Problem description - Find the lines in the records that carry the word "only". Copy each one.

··· Exercise inputs

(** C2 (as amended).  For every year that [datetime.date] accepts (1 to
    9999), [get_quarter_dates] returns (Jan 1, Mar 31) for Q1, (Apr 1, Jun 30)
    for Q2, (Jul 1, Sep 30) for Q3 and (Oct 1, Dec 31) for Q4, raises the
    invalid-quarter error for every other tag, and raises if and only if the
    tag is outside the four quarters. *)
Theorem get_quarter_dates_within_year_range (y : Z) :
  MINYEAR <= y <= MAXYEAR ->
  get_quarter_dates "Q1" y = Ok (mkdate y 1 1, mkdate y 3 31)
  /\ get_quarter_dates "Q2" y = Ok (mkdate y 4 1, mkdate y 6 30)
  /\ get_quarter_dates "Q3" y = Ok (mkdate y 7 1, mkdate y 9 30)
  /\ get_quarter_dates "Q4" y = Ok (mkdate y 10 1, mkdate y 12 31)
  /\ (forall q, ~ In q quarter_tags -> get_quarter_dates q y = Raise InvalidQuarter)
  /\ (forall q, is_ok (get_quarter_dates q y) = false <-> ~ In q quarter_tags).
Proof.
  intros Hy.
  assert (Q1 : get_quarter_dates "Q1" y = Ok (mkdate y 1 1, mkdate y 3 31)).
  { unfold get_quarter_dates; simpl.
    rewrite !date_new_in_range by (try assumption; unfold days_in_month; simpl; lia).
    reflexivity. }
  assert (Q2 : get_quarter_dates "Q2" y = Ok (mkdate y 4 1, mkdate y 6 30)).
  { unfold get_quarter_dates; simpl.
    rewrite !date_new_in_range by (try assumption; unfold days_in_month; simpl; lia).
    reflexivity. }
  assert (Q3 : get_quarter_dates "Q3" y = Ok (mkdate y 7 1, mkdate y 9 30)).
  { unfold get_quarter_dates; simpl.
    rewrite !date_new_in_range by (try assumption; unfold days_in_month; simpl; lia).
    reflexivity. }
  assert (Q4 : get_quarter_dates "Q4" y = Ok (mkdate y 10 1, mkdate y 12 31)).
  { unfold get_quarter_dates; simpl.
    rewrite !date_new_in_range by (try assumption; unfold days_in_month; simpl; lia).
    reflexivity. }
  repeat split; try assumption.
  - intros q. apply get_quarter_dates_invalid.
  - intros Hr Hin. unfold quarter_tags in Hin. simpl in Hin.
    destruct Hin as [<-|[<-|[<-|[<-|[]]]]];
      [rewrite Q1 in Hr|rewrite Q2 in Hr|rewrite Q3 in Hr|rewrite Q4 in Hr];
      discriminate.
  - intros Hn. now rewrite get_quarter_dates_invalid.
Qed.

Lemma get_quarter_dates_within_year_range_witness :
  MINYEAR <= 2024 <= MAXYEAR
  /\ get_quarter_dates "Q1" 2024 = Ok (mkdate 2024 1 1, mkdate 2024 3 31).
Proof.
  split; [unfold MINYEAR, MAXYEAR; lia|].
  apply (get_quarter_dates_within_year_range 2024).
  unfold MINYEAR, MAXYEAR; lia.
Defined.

······
··· Exercise inputs

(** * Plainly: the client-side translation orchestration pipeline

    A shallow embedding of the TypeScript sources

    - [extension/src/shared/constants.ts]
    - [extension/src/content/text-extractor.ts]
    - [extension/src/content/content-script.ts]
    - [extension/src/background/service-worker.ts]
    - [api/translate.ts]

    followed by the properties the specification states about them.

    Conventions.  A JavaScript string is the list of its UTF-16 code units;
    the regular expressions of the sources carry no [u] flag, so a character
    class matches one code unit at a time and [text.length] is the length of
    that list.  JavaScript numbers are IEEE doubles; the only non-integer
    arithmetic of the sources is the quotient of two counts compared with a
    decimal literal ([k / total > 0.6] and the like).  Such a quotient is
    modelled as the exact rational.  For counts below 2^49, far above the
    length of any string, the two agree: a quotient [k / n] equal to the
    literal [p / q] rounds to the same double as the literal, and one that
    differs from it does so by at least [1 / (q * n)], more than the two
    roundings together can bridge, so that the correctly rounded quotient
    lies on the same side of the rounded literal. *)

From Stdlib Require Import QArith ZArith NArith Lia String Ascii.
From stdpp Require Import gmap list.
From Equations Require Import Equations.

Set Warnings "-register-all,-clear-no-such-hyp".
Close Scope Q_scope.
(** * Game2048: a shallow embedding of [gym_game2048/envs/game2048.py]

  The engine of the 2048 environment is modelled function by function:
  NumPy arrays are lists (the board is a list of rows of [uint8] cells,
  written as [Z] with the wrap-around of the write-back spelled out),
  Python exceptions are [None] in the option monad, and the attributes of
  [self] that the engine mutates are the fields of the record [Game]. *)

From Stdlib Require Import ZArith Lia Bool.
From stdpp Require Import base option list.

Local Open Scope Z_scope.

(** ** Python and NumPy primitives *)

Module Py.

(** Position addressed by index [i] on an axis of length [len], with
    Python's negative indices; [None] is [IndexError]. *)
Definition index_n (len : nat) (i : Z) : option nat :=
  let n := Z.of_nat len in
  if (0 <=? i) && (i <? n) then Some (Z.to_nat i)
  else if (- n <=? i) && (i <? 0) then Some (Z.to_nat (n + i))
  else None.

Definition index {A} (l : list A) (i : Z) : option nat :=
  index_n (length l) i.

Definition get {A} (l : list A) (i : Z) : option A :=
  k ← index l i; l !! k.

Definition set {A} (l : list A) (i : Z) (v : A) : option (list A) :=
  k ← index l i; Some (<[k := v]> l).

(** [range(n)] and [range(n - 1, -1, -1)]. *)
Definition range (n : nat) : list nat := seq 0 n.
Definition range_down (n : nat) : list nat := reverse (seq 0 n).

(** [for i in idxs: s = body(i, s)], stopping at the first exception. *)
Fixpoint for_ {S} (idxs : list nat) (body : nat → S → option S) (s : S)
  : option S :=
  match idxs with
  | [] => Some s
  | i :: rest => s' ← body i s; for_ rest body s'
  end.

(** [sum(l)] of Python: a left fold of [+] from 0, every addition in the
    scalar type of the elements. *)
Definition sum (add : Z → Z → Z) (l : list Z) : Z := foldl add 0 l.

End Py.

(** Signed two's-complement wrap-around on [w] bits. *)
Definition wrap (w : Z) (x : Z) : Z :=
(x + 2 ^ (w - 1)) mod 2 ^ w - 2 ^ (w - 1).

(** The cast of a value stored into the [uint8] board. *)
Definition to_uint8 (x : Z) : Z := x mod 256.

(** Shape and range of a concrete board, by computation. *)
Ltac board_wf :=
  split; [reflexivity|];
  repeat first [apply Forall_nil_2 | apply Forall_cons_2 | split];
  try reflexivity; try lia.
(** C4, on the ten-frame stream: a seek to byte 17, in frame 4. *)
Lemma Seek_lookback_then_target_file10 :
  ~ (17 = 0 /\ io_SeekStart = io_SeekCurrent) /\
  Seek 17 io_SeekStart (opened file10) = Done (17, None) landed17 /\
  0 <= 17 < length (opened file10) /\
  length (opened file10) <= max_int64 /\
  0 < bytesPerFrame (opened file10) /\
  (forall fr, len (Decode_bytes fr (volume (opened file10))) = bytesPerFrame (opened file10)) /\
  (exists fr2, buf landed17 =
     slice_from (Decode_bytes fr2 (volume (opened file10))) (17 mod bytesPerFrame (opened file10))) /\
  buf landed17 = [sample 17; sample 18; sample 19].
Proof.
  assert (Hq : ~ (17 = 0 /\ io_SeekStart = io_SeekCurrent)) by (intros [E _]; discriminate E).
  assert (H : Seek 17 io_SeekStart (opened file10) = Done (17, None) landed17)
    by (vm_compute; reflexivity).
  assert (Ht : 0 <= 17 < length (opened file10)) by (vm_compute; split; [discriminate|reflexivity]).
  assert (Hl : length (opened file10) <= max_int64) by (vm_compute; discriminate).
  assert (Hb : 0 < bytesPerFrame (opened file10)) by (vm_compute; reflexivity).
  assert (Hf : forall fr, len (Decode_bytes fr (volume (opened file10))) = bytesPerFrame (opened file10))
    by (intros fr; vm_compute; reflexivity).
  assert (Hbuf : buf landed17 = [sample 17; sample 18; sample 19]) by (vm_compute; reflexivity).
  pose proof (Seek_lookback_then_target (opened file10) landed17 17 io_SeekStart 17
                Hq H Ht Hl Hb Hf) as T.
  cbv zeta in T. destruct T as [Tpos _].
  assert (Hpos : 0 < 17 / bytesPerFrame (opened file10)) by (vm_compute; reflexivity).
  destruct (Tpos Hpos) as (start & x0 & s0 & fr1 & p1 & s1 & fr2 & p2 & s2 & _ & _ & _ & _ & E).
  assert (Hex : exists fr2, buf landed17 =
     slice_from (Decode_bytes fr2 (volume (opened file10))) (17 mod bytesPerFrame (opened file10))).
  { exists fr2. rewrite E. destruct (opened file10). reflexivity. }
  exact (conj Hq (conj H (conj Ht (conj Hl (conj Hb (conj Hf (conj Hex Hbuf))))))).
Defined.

······

Answer box -
    invalid-quarter error for every other tag, and raises if and only if the
    that list.  JavaScript numbers are IEEE doubles; the only non-integer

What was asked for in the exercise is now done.